Il Tempo. C’è un’altra epidemia che si sta diffondendo a macchia d’olio in Italia, anche se mediaticamente offuscata da quella di coronavirus. L’influenza aviaria, in soli due mesi, ha già fatto registrare 215 focolai, concentrati prevalentemente negli allevamenti del nord della penisola: il Veneto è in assoluto la regione più colpita, in particolare le province di Verona e Padova; segue la Lombardia, con le province di Brescia e Mantova. Ma ci sono stati casi di positività al virus anche in provincia di Udine (una gazza ladra euroasiatica ha infettato il pollame), nel riminese e in alcuni allevamenti rurali ad Ostia Antica. In totale sono morti circa 10 milioni tra tacchini, galline ovaiole, polli da carne, quaglie e faraone, sommando quelli contagiati dall’influenza e quelli abbattuti in via precauzionale.
Il primo caso confermato risale al 19 ottobre scorso. La maggior parte dei virus sono stati identificati come appartenenti al sottotipo H5N1 e classificati «ad alta patogenicità». «È la più grave epidemia di aviaria degli ultimi 20 anni, per numero di animali colpiti e per velocità del contagio- spiega a “Il Tempo” Calogero Terregino, direttore del Laboratorio di referenza europeo per l’influenza aviaria– Sono eventi stagionali, legati alla migrazione di uccelli selvatici dal sud della Russia e dal Kazakistan verso Paesi più caldi dell’Europa centrale e del Mediterraneo. Ma è dal 2000 che non registravamo numeri simili. L’anno scorso l’Italia era stata graziata, con soli 3 focolai. Il virus ora sta dilagando perché è entrato in un’area, quella veneta, densamente popolata dal pollame, con migliaia di allevamenti. Sono state create delle zone di sorveglianza e di protezione attorno ai focolai, con controlli serrati sulla movimentazione degli animali».
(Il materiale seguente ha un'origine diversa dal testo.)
(* ===== verification/RlcSdu.v ===== *)
(** * RLC transmit SDUs and their segments
    (src/openair2/LAYER2/nr_rlc/nr_rlc_sdu.c)

    An SDU is allocated once and shared by the segments it is cut into, so it
    lives in a heap: segments point to it by address, [ref_count] counts the
    segments ever made and [free_count] the freed ones.  Segments are the cells
    of the transmit lists; the C end pointers ([tx_end], [wait_end]) are the
    address of a cell. *)

From S2P Require Import Prelude.

(** ** Data *)

Record nr_rlc_sdu_t := mk_nr_rlc_sdu {
  sdu_sn : Z;                    (* -1 until a sequence number is assigned *)
  upper_layer_id : Z;
  sdu_data : list Z;
  sdu_size : Z;
  retx_count : Z;
  ref_count : Z;
  free_count : Z;
  time_of_arrival : Z;
}.
#[export] Instance eta_nr_rlc_sdu : RecordEta nr_rlc_sdu_t :=
  fld (fld (fld (fld (fld (fld (fld (fld (fun _ => mk_nr_rlc_sdu)
    sdu_sn) upper_layer_id) sdu_data) sdu_size) retx_count) ref_count) free_count)
    time_of_arrival.

Record nr_rlc_sdu_segment_t := mk_segment {
  seg_addr : Z;                  (* the cell's own address *)
  seg_sdu : Z;                   (* the address of its SDU *)
  seg_size : Z;
  seg_so : Z;
  is_first : bool;
  is_last : bool;
}.
#[export] Instance eta_segment : RecordEta nr_rlc_sdu_segment_t :=
  fld (fld (fld (fld (fld (fld (fun _ => mk_segment)
    seg_addr) seg_sdu) seg_size) seg_so) is_first) is_last.

(** The allocations of one entity. *)
Record sdu_heap := mk_sdu_heap {
  heap_sdus : gmap Z nr_rlc_sdu_t;
  heap_next : Z;                 (* next free address *)
}.
#[export] Instance eta_sdu_heap : RecordEta sdu_heap :=
  fld (fld (fun _ => mk_sdu_heap) heap_sdus) heap_next.

Definition empty_heap : sdu_heap := mk_sdu_heap ∅ 0.

(** ** Operations *)

(** [seg->sdu->...] *)
Definition deref_sdu (h : sdu_heap) (s : nr_rlc_sdu_segment_t) : outcome nr_rlc_sdu_t :=
  of_option Dangling (heap_sdus h !! seg_sdu s).

(** [seg->sdu->field = ...] *)
Definition set_sdu (h : sdu_heap) (s : nr_rlc_sdu_segment_t) (u : nr_rlc_sdu_t) : sdu_heap :=
  h <| heap_sdus := <[seg_sdu s := u]> (heap_sdus h) |>.

Definition nr_rlc_new_sdu (h : sdu_heap) (buffer : list Z) (size upper_layer_id : Z)
    : outcome (sdu_heap * nr_rlc_sdu_segment_t) :=
  data ← of_option OutOfBounds (zslice buffer 0 size);
  let a := heap_next h in
  let sdu := mk_nr_rlc_sdu (-1) upper_layer_id data size (-1) 1 0 0 in
  let ret := mk_segment (a + 1) a size 0 true true in
  Ok (mk_sdu_heap (<[a := sdu]> (heap_sdus h)) (a + 2), ret).

(** Returns whether the SDU has been freed too. *)
Definition nr_rlc_free_sdu_segment (h : sdu_heap) (s : nr_rlc_sdu_segment_t)
    : outcome (sdu_heap * bool) :=
  u ← deref_sdu h s;
  let u := u <| free_count := free_count u + 1 |> in
  if free_count u =? ref_count u
  then Ok (h <| heap_sdus := delete (seg_sdu s) (heap_sdus h) |>, true)
  else Ok (set_sdu h s u, false).

(** The cells of [l] up to the one at address [a]. *)
Fixpoint list_upto (a : Z) (l : list nr_rlc_sdu_segment_t)
    : option (list nr_rlc_sdu_segment_t) :=
  match l with
  | [] => None
  | s :: l => if seg_addr s =? a then Some [s] else (s ::.) <$> list_upto a l
  end.

(** [( *end)->next = sdu; *end = sdu]: what follows [end] is unlinked. *)
Definition nr_rlc_sdu_segment_list_append (l : list nr_rlc_sdu_segment_t) (e : option Z)
    (sdu : nr_rlc_sdu_segment_t) : outcome (list nr_rlc_sdu_segment_t * option Z) :=
  match l with
  | [] => Ok ([sdu], Some (seg_addr sdu))
  | _ =>
      a ← of_option NullDeref e;
      l ← of_option Dangling (list_upto a l);
      Ok (l ++ [sdu], Some (seg_addr sdu))
  end.

Fixpoint nr_rlc_free_sdu_segment_list (h : sdu_heap) (l : list nr_rlc_sdu_segment_t)
    : outcome sdu_heap :=
  match l with
  | [] => Ok h
  | cur :: l =>
      '(h, _) ← nr_rlc_free_sdu_segment h cur;
      nr_rlc_free_sdu_segment_list h l
  end.

(** The cell an end pointer designates, for [(end)->...]. *)
Definition deref_end (l : list nr_rlc_sdu_segment_t) (a : Z)
    : outcome nr_rlc_sdu_segment_t :=
  match list_upto a l with
  | Some l => of_option Dangling (last l)
  | None => Fault Dangling
  end.

(** The search of discard_sdu: the transmit list around the first segment of the SDU [sdu_id]. *)
Fixpoint find_upper_layer_id (h : sdu_heap) (sdu_id : Z) (before l : list nr_rlc_sdu_segment_t)
    : outcome (option (list nr_rlc_sdu_segment_t * nr_rlc_sdu_segment_t
                       * list nr_rlc_sdu_segment_t)) :=
  match l with
  | [] => Ok None
  | cur :: next =>
      u ← deref_sdu h cur;
      if upper_layer_id u =? sdu_id then Ok (Some (before, cur, next))
      else find_upper_layer_id h sdu_id (before ++ [cur]) next
  end.

(** ** Invariant

    [heap_inv h l]: [l] is, in any order, the live segments of the SDUs of
    [h].  Every live segment is a range of its SDU, flagged as first and last
    accordingly; two segments of an SDU do not overlap; an SDU is allocated as
    long as one of its segments is, and its counters say how many are. *)

Definition seg_end (s : nr_rlc_sdu_segment_t) : Z := seg_so s + seg_size s.

Definition seg_refs (k : Z) (l : list nr_rlc_sdu_segment_t) : Z :=
  zsum (fun s => b2z (seg_sdu s =? k)) l.

Definition seg_disjoint (s t : nr_rlc_sdu_segment_t) : Prop :=
  seg_sdu s = seg_sdu t -> seg_end s <= seg_so t \/ seg_end t <= seg_so s.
Secondo l’aggiornamento fatto il 14 dicembre dall’Istituto zooprofilattico delle Venezie, i focolai in Europa sono 922, di cui 215 in Italia (207 casi tra il pollame domestico e 8 tra volatili selvatici). Nei primi 5 posti della classifica dei Paesi più colpiti dal contagio ci sono anche la Germania con 354 positività, di cui 322 tra uccelli selvatici; i Paesi Bassi con 97 casi (81 volatili selvatici, 9 ornamentali e 7 polli domestici); la Polonia e l’Ungheria, rispettivamente, con 44 e 42 focolai.
In questi giorni, è uscita una circolare del Ministero della Salute in cui si legge che «allo stato attuale il rischio di trasmissione del virus aviario all’uomo è considerato basso, ma in considerazione del potenziale evolutivo del virus si ritiene necessario monitorare la situazione al fine di identificare eventuali cambiamenti».
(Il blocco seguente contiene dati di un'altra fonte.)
(** The loop of [sdu_has_missing_bytes]. *)
Fixpoint missing_scan (sn last_byte : Z) (l : list nr_rlc_pdu_t) : bool :=
  match l with
  | [] => false
  | p :: next =>
      if pdu_sn p =? sn then
        if pdu_so p >? last_byte + 1 then true
        else
          let new_last_byte := pdu_so p + pdu_size p - 1 in
          missing_scan sn (if new_last_byte >? last_byte then new_last_byte else last_byte) next
      else false
  end.

Definition sdu_has_missing_bytes (l : list nr_rlc_pdu_t) (sn : Z) : bool :=
  let l := skip_to sn l in
  if head_processed l then false else missing_scan sn (-1) l.

(** [while (sdu_delivered(entity, sn)) sn = (sn + 1) % sn_modulus] *)
Fixpoint skip_delivered (fuel : nat) (sn_modulus : Z) (l : list nr_rlc_pdu_t) (sn : Z)
    : outcome Z :=
  match fuel with
  | O => Fault Diverge
  | S fuel =>
      if sdu_delivered l sn
      then skip_delivered fuel sn_modulus l (Z.rem (sn + 1) sn_modulus)
      else Ok sn
  end.

(** The distinct delivered SNs are SNs of the list. *)
Definition first_not_delivered (sn_modulus : Z) (l : list nr_rlc_pdu_t) (sn : Z) : outcome Z :=
  skip_delivered (S (length l)) sn_modulus l sn.

(** The reassembly loop: [sdu] holds the first [so] bytes of the SDU.
    [clear_size]: the UM entity also zeroes the size of what it processed. *)
Fixpoint reassemble (clear_size : bool) (sn : Z) (l : list nr_rlc_pdu_t)
    (rx_size : Z) (bad_sdu : bool) (sdu : list Z)
    : outcome (list nr_rlc_pdu_t * Z * bool * list Z) :=
  match l with
  | [] => Ok ([], rx_size, bad_sdu, sdu)
  | pdu :: next =>
      if pdu_sn pdu =? sn then
        let so := zlen sdu in
        let len := pdu_size pdu - (so - pdu_so pdu) in
        let bad_sdu := bad_sdu || (so + len >? NR_SDU_MAX) in
        sdu ← (if negb bad_sdu && (len >? 0) then
                 data ← of_option NullDeref (pdu_data pdu);
                 bytes ← of_option OutOfBounds (zslice data (so - pdu_so pdu) len);
                 Ok (sdu ++ bytes)
               else Ok sdu);
        let rx_size := rx_size - pdu_size pdu in
        let pdu := pdu <| pdu_data := None |> in
        let pdu := if clear_size then pdu <| pdu_size := 0 |> else pdu in
        '(next, rx_size, bad_sdu, sdu) ← reassemble clear_size sn next rx_size bad_sdu sdu;
        Ok (pdu :: next, rx_size, bad_sdu, sdu)
      else Ok (l, rx_size, bad_sdu, sdu)
  end.

(** From the head of the reception list: reassembly starts at the first PDU of
    [sn], which has to exist.  Returns the list, the occupancy of the buffer,
    and the SDU unless it was too big. *)
Fixpoint reassemble_list (clear_size : bool) (sn : Z) (l : list nr_rlc_pdu_t) (rx_size : Z)
    : outcome (list nr_rlc_pdu_t * Z * option (list Z)) :=
  match l with
  | [] => Fault NullDeref
  | pdu :: next =>
      if pdu_sn pdu =? sn then
        '(l, rx_size, bad_sdu, sdu) ← reassemble clear_size sn l rx_size false [];
        Ok (l, rx_size, if (bad_sdu : bool) then None else Some sdu)
      else
        '(next, rx_size, sdu) ← reassemble_list clear_size sn next rx_size;
        Ok (pdu :: next, rx_size, sdu)
  end.

(** ** Segments of an SDU *)

Definition pdu_end (p : nr_rlc_pdu_t) : Z := pdu_so p + pdu_size p.

(** [p] is a segment of the SDU [d], whatever became of its data. *)
Definition seg_of (d : list Z) (p : nr_rlc_pdu_t) : Prop :=
  0 <= pdu_so p /\ 0 < pdu_size p /\ pdu_end p <= zlen d /\
  (pdu_is_last p = true <-> pdu_end p = zlen d).

Definition genuine (d : list Z) (p : nr_rlc_pdu_t) : Prop :=
  seg_of d p /\ pdu_data p <> None /\ pdu_data p = zslice d (pdu_so p) (pdu_size p).

(** Byte [i] of SDU [sn] is in a PDU of [l]. *)
Definition byte_in (l : list nr_rlc_pdu_t) (sn i : Z) : Prop :=
  exists p, p ∈ l /\ pdu_sn p = sn /\ pdu_so p <= i < pdu_end p.

(** [l = pre ++ grp ++ post] where [grp] is all of SDU [sn]. *)
Definition grouped (sn : Z) (pre grp post : list nr_rlc_pdu_t) : Prop :=
  Forall (fun p => pdu_sn p <> sn) pre /\ Forall (fun p => pdu_sn p = sn) grp /\
  Forall (fun p => pdu_sn p <> sn) post.

Definition so_sorted (l : list nr_rlc_pdu_t) : Prop :=
  StronglySorted (fun p q => pdu_so p <= pdu_so q) l.

Definition all_processed (l : list nr_rlc_pdu_t) : Prop := Forall (fun p => pdu_data p = None) l.

(** ** Soundness of the duplicate test: a PDU is discarded as already received
    only when each of its bytes is in the list. *)
Lemma already_received_sound l sn so size i :
  segment_already_received l sn so size = true -> so <= i < so + size -> byte_in l sn i.
Proof.
  revert so size. induction l as [|p l IH]; intros so size; cbn [segment_already_received];
    (destruct (size >? 0) eqn:Es; [|intros; zify_bool; lia]).
  - intros; zify_bool; lia.
  - assert (Hcons : byte_in l sn i -> byte_in (p :: l) sn i).
    { intros (q & ? & ?). exists q. split; [set_solver|done]. }
    assert (Hhead : pdu_sn p = sn -> pdu_so p <= i < pdu_end p -> byte_in (p :: l) sn i).
    { intros. exists p. split_and!; [set_solver|done|lia|lia]. }
    destruct (_ =? sn) eqn:En; zify_bool; [|intros; eauto].
    destruct ((_ <=? so) && _) eqn:E1; [|destruct ((_ <=? so + size - 1) && _) eqn:E2]; zify_bool;
      unfold pdu_end in Hhead; intros Hrec Hi.
    + destruct (decide (i < pdu_so p + pdu_size p)); [apply Hhead; [done|lia]|].
      apply Hcons. eapply IH; [exact Hrec|lia].
    + destruct (decide (pdu_so p <= i)); [apply Hhead; [done|lia]|].
      apply Hcons. eapply IH; [exact Hrec|lia].
    + eauto.
Qed.

(** ** Completeness test *)

Lemma byte_in_cons p l sn i :
  byte_in (p :: l) sn i <-> (pdu_sn p = sn /\ pdu_so p <= i < pdu_end p) \/ byte_in l sn i.
Proof.
  split.
  - intros (q & Hq & Hsn & Hi). apply elem_of_cons in Hq as [->|Hq]; [by left|right].
    by exists q.
  - intros [[? ?]|(q & Hq & ?)].
    + exists p. split_and!; [set_solver|done|lia|lia].
    + exists q. split; [set_solver|done].
Qed.

Lemma byte_in_nil sn i : ~ byte_in [] sn i.
Proof. intros (p & Hp & _). set_solver. Qed.

Lemma full_scan_sound d sn grp last_byte i :
  Forall (seg_of d) grp -> full_scan sn last_byte grp = true ->
  last_byte < i < zlen d -> byte_in grp sn i.
Proof.
  revert last_byte. induction grp as [|p grp IH]; intros last_byte Hseg; [done|].
  apply Forall_cons in Hseg as [(Hso & Hsz & Hend & Hlast) Hseg].
  cbn [full_scan]. rewrite byte_in_cons.
  destruct (_ =? sn) eqn:En; [|done]. destruct (_ >? last_byte + 1) eqn:E; [done|]. zify_bool.
  unfold pdu_end in *. destruct (pdu_is_last p) eqn:El.
  - intros _ ?. left. assert (pdu_so p + pdu_size p = zlen d) by by apply Hlast. split; [done|lia].
  - intros Hrec Hi. destruct (decide (i < pdu_so p + pdu_size p)); [left; split; [done|lia]|].
    right. eapply (IH _ Hseg Hrec). case_if; lia.
Qed.

Lemma full_scan_complete d sn grp last_byte :
  Forall (seg_of d) grp -> Forall (fun p => pdu_sn p = sn) grp -> so_sorted grp ->
  last_byte + 1 < zlen d ->
  (forall i, last_byte < i < zlen d -> byte_in grp sn i) -> full_scan sn last_byte grp = true.
Proof.
  revert last_byte. induction grp as [|p grp IH]; intros last_byte Hseg Hsn Hsort Hlt Hcov.
  - exfalso. apply (byte_in_nil sn (last_byte + 1)), Hcov. lia.
  - apply Forall_cons in Hseg as [(Hso & Hsz & Hend & Hlast) Hseg].
    apply Forall_cons in Hsn as [Hp Hsn]. apply StronglySorted_inv in Hsort as [Hsort Hle].
    cbn [full_scan]. rewrite Hp, Z.eqb_refl. unfold pdu_end in *.
    destruct (_ >? last_byte + 1) eqn:E; zify_bool.
    { exfalso. destruct (Hcov (last_byte + 1)) as (q & Hq & _ & Hqi); [lia|].
      rewrite Forall_forall in Hle. apply elem_of_cons in Hq as [->|Hq]; [lia|].
      specialize (Hle q Hq). lia. }
    destruct (pdu_is_last p) eqn:El; [done|].
    assert (pdu_so p + pdu_size p <> zlen d) by (intros ?%Hlast; congruence).
    apply IH; [done|done|done| |].
    + case_if; lia.
    + intros i Hi. destruct (Hcov i) as (q & Hq & Hqs & Hqi);
        [case_if; lia|].
      apply elem_of_cons in Hq as [->|Hq]; [|by exists q].
      unfold pdu_end in *. case_if; lia.
Qed.

(** ** Reassembly of genuine segments *)

Definition processed (clear_size : bool) (p : nr_rlc_pdu_t) : nr_rlc_pdu_t :=
  let p := p <| pdu_data := None |> in if clear_size then p <| pdu_size := 0 |> else p.

Lemma reassemble_stop cl sn post rx b sdu :
  Forall (fun p => pdu_sn p <> sn) post ->
  reassemble cl sn post rx b sdu = Ok (post, rx, b, sdu).
Proof.
  destruct post as [|p post]; [done|]. intros [Hp _]%Forall_cons. cbn [reassemble].
  by destruct (_ =? sn) eqn:E; zify_bool.
Qed.

(** Too big: the rest is only dropped. *)
Lemma reassemble_bad cl sn grp post rx sdu :
  Forall (fun p => pdu_sn p = sn) grp -> Forall (fun p => pdu_sn p <> sn) post ->
  reassemble cl sn (grp ++ post) rx true sdu
  = Ok ((processed cl <$> grp) ++ post, rx - zsum pdu_size grp, true, sdu).
Proof.
  revert rx. induction grp as [|p grp IH]; intros rx Hsn Hpost.
  - cbn [app fmap list_fmap]. by rewrite reassemble_stop, zsum_nil, Z.sub_0_r.
  - apply Forall_cons in Hsn as [Hp Hsn]. cbn [app reassemble]. rewrite Hp, Z.eqb_refl.
    cbn [orb negb andb mbind outcome_bind]. rewrite IH by done. cbn [mbind outcome_bind].
    rewrite fmap_cons, zsum_cons. cbn [app]. do 4 f_equal. lia.
Qed.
«Come ci ha insegnato il Covid – conferma Terregino – non si deve abbassare la guardia: il salto di specie, infatti, non si può escludere. Per questo è stato approvato nei mesi scorsi un piano pandemico per l’aviaria. Quello che possiamo escludere con certezza è il rischio di contrarre il virus consumando la carne di pollame o le uova, anche se infette. L’uomo può contagiarsi solo inalando grosse quantità di particelle del virus, come accadde in Cina».
Nel 1997, infatti, ci fu ad Hong Kong uno dei primi casi di positività all’aviaria nell’uomo. Uno studio dell’Istituto superiore di sanità registrò, dal 1999 al 2003, sette allevatori italiani su 983 risultati positivi al sottotipo H7N3. «Il ripetersi di un’epidemia di questo tipo, nelle stesse zone, non deve stupire – spiega la Lega anti vivisezione – Le condizioni di sovraffollamento delle galline nei capannoni costituiscono il terreno ideale per la diffusione dell’infezione tra gli animali. Lo stresse la densità li espongono ad una estrema facilità di contagio, anche a causa delle loro bassissime difese immunitarie».
Le immagini girate dalla Lav a ottobre in due allevamenti di galline ovaiole delle province di Brescia e Mantova, mostrano «animali sofferenti, cadaveri in decomposizione, condizioni igienicosanitarie del tutto inadeguate».